Différenciation de la crête neurale entérique sphéroïde et induction neuronale à partir de cellules souches pluripotentes humaines pour la recherche sur le système nerveux entérique

Pour commencer, prenez des cultures de 12 jours de cellules souches pluripotentes humaines qui ont été soumises à l’induction de la crête neurale. Aspirez doucement le milieu C des cellules. Ajoutez 100 microlitres de PBS par centimètre carré de surface de puits pour laver les cellules, puis retirez le PBS.

Ajoutez un volume égal de solution de détachement cellulaire aux cellules et incubez pendant 30 minutes sous une supplémentation en dioxyde de carbone de 5 % à 37 degrés Celsius. Ajouter un volume égal de milieu NCC dans la plaque. Ensuite, à l’aide d’une pipette sérologique, prélevez la suspension cellulaire et transférez-la dans un tube conique de 15 millilitres.
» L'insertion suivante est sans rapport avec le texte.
(** * CoincFinder: coincidence counting over picosecond time tags

    A shallow embedding of the counting engine of the repository
    ([Coincidences.cpp], [Singles.h], [ReadCSV.cpp], [RollingSingles.cpp],
    the helpers of [CoincPairs.cpp]), the properties its specification
    states about it, and further properties of the code: the ingest loop
    of the readers, the rolling store, and the symmetries of the counters.

    Conventions of the embedding.
    - [long long], [int] and [size_t] values are integers of [Z]; every
      arithmetic operation of the source is followed by the reduction to
      the width of its C++ type ([wrap_ll], [wrap_int], [wrap_size]).
    - [std::vector<T>] and [std::span<const T>] are lists; an index is a
      [nat], read with stdpp's lookup.
    - [std::map<int, T>] is a [gmap Z T].
    - [float] and [double] are IEEE 754 binary32 and binary64 values of the
      standard library's [SpecFloat], rounded to nearest even.
    - A function that can throw returns an [outcome]; a function that
      mutates an argument passed by reference returns its new value.
    - [std::sort] leaves the order of equal elements open: the sort is an
      argument of the model, and the theorems hold for every sort that
      returns a non-decreasing rearrangement of its input. *)

From Stdlib Require Import ZArith Lia Bool SpecFloat.
From stdpp Require Import gmap list sorting strings.

Local Open Scope Z_scope.

(** ** Machine integers *)

(** Two's complement reduction of [z] to a signed integer of [bits] bits. *)
Definition wrap (bits z : Z) : Z :=
  (z + 2 ^ (bits - 1)) mod 2 ^ bits - 2 ^ (bits - 1).

Definition wrap_ll (z : Z) : Z := wrap 64 z.
Definition wrap_int (z : Z) : Z := wrap 32 z.
(** [static_cast<size_t>] and arithmetic on [size_t]. *)
Definition wrap_size (z : Z) : Z := z mod 2 ^ 64.

Definition LLONG_MIN : Z := - 2 ^ 63.
Definition INT_MIN : Z := - 2 ^ 31.

Definition ll_add (a b : Z) : Z := wrap_ll (a + b).
Definition ll_sub (a b : Z) : Z := wrap_ll (a - b).
Definition ll_mul (a b : Z) : Z := wrap_ll (a * b).
Definition ll_neg (a : Z) : Z := wrap_ll (- a).
(** C++ division truncates towards zero. *)
Definition ll_div (a b : Z) : Z := wrap_ll (Z.quot a b).

(** ** Floating point: binary32 and binary64 *)

Definition float32 := spec_float.
Definition float64 := spec_float.

(** [static_cast<float>(z)] for a [long long] [z]. *)
Definition f32_of_ll (z : Z) : float32 := binary_normalize 24 128 z 0 false.
Definition f32_div (x y : float32) : float32 := SFdiv 24 128 x y.
(** [static_cast<double>] of a [float] is exact; of a [long long] it rounds. *)
Definition f64_of_f32 (x : float32) : float64 := x.
Definition f64_of_ll (z : Z) : float64 := binary_normalize 53 1024 z 0 false.
Definition f64_mul (x y : float64) : float64 := SFmul 53 1024 x y.
(** * The product image enhancer: mask generation and its surroundings

    A shallow embedding of [src/mask_generator.py] (class [MaskGenerator])
    and of [src/utils.py], together with the library operations the mask
    pipeline calls: the NumPy threshold expression, the PIL image
    conversions, and OpenCV's 8-bit bilinear resize and 3x3 dilation.

    Arrays are row lists of 8-bit samples kept as [Z]; image sizes are
    [nat]; every library call that can raise returns a sum whose left
    side is the exception.  Effects (clock, file system, directories) are
    threaded through a small state, log and exception monad.  An image
    carries the transparent colour of its file, which the conversion to
    RGBA turns into alpha 0; paths are joined and directories made as
    pathlib does on a POSIX system without symbolic links.

    Around the mask generator the development also covers the retry loop
    of [src/fashion_trend_analyzer.py], the polling loop of
    [src/background_generator.py], the text filters and the post
    extraction of [src/reddit_data_collector.py], the recommendation
    table of [src/main.py], and the time-stamped file names by which the
    latest result file is found.  Python text is a list of characters
    with code points below 256; the loops are driven by oracles for what
    the network answers and what the clock shows. *)

From Stdlib Require Import String Ascii ZArith List Lia Bool.
Import ListNotations.
Local Open Scope Z_scope.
Faites tourner les cellules à 290 G pendant deux minutes entre 20 et 25 degrés Celsius. Jetez soigneusement le surnageant sans déranger la pastille cellulaire. À l’aide d’une pipette sérologique de 10 millilitres, pipeter 12 millilitres de milieu NCC sur la pastille de cellule.

Pipetez mécaniquement la suspension de haut en bas pour créer une suspension. Ensuite, transférez la suspension cellulaire sur une plaque de fixation ultra basse. Le 14e jour, faites tourner doucement les plaques de culture cellulaire pour recueillir de petits sphéroïdes au centre de chaque puits.

À l’aide d’une micro-pipette P1000, aspirez lentement le milieu usé de la circonférence de chaque puits. Alimentez à nouveau les cellules avec le volume d’origine de milieu NCC. Le 15e jour, retirez délicatement le milieu.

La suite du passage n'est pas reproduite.